> _About this exercise_: Lines in the entries below where the word "string" shows up should each be copied.
***
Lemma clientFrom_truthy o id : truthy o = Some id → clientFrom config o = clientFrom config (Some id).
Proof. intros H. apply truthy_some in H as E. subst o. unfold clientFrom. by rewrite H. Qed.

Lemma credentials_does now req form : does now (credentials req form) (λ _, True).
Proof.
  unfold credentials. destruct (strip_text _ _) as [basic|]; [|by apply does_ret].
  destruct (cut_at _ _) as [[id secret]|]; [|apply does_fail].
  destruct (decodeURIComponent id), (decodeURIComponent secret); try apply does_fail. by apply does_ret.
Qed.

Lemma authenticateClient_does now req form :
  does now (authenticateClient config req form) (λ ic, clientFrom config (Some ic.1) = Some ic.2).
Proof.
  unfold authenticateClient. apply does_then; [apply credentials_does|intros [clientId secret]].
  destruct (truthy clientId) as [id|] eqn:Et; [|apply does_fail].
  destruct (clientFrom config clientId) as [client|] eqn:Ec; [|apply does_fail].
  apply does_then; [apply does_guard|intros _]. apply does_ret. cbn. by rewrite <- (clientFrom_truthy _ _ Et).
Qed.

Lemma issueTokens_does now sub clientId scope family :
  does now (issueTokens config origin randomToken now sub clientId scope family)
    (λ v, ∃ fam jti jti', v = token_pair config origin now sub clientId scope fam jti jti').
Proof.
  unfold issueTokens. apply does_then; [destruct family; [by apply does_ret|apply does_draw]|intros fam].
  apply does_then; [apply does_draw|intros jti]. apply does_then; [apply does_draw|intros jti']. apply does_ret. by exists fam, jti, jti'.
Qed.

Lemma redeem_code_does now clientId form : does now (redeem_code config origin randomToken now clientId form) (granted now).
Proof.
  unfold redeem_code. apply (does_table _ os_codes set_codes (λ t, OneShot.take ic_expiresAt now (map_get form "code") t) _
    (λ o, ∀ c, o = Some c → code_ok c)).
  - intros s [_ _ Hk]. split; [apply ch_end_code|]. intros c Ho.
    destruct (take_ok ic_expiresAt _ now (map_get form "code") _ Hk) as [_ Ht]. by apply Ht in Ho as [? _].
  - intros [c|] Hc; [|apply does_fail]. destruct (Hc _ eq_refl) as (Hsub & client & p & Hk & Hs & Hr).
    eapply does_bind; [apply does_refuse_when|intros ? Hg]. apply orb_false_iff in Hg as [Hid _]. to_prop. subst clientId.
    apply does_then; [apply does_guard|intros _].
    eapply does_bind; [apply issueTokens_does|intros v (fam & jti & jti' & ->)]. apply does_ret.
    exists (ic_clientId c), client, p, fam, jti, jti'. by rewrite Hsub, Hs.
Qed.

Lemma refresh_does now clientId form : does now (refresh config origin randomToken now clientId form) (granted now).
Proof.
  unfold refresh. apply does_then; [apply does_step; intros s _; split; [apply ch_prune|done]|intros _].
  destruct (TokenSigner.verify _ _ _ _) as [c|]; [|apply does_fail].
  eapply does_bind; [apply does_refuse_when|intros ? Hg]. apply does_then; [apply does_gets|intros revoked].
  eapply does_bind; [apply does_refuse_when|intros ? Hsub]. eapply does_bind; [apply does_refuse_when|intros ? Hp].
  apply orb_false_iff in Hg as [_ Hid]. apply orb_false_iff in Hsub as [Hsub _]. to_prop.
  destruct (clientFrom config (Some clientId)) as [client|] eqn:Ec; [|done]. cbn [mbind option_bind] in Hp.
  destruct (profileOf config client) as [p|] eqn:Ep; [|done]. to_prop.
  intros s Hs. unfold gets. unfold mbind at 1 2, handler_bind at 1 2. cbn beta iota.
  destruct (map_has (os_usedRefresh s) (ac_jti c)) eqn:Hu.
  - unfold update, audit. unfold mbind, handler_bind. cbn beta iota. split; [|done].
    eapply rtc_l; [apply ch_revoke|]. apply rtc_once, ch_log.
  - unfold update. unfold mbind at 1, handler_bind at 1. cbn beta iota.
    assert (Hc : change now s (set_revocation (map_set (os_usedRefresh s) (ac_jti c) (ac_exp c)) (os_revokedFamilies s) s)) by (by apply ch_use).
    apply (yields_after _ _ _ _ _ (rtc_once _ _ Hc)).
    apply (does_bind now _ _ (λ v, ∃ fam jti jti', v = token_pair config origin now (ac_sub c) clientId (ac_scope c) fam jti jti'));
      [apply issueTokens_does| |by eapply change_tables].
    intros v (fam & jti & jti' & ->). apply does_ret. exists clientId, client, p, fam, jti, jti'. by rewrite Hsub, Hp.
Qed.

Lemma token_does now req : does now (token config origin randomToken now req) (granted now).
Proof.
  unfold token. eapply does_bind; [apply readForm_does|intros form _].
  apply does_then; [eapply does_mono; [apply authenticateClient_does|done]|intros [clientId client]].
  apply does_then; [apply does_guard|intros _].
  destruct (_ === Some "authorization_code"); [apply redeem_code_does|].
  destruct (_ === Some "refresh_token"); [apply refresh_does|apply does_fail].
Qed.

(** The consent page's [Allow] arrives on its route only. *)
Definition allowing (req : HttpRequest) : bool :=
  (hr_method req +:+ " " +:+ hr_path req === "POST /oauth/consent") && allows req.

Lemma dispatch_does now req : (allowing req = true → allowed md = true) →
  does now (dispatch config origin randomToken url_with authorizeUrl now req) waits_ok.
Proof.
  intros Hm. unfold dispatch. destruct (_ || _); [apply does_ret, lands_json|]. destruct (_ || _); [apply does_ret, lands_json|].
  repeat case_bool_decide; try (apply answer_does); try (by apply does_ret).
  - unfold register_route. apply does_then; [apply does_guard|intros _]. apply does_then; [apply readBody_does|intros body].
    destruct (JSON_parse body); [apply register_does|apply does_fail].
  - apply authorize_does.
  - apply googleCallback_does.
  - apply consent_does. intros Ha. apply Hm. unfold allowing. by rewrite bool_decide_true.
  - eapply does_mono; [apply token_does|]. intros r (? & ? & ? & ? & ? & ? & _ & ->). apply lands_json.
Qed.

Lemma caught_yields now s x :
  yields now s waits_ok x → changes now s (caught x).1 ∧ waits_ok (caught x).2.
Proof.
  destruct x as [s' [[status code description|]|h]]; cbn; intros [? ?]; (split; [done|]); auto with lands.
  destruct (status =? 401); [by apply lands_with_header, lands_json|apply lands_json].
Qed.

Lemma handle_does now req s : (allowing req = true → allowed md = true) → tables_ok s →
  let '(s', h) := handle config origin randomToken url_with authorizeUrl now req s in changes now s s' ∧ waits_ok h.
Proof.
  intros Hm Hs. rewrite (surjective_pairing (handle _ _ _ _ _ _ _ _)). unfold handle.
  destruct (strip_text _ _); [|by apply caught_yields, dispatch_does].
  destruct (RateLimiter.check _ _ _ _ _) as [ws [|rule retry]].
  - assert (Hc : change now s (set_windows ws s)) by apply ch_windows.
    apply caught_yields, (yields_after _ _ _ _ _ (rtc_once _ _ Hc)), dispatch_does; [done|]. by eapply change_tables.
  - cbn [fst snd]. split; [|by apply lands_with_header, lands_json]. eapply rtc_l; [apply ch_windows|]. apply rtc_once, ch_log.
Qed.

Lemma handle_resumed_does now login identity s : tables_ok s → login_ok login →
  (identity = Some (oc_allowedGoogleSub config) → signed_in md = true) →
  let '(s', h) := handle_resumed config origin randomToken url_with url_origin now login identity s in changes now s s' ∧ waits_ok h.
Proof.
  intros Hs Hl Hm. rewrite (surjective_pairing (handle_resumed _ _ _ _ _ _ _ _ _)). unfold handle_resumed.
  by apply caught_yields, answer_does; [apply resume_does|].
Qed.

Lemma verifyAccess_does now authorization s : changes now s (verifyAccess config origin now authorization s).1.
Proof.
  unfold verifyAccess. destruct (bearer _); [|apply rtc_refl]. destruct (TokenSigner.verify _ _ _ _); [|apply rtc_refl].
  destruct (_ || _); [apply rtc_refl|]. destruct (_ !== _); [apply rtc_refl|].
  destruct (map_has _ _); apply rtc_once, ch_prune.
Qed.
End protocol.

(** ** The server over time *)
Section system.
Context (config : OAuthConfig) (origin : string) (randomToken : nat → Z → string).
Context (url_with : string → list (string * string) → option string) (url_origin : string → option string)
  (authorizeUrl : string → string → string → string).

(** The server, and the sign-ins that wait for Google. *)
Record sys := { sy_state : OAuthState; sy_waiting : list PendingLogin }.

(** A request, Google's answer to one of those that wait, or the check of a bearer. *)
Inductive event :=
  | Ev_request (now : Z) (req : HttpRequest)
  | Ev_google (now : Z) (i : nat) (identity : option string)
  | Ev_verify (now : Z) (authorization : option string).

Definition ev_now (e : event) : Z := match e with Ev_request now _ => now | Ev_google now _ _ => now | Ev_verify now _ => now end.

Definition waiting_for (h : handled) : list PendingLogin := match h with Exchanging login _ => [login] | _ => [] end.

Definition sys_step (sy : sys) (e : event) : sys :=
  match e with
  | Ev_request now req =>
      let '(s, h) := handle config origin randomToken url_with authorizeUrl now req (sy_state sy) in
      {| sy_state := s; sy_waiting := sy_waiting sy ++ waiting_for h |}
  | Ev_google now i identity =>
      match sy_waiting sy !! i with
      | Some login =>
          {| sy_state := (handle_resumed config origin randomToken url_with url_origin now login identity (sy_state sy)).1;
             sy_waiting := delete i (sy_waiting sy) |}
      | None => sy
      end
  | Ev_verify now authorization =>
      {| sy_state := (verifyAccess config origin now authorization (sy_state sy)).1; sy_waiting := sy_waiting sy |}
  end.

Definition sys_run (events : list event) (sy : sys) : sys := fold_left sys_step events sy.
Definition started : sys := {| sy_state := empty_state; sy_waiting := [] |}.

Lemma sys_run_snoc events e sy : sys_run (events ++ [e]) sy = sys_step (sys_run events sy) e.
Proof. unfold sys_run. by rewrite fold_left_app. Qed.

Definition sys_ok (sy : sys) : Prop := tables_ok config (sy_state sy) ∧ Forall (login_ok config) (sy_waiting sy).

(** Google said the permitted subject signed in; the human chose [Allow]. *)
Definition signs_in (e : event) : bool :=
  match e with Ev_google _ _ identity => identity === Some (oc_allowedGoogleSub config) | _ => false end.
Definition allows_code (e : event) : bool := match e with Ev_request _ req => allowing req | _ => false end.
***
> _Your solution_:
Context (config : OAuthConfig) (origin : string) (randomToken : nat → Z → string).
Context (url_with : string → list (string * string) → option string) (url_origin : string → option string)
  (authorizeUrl : string → string → string → string).
  | Ev_google (now : Z) (i : nat) (identity : option string)
  | Ev_verify (now : Z) (authorization : option string).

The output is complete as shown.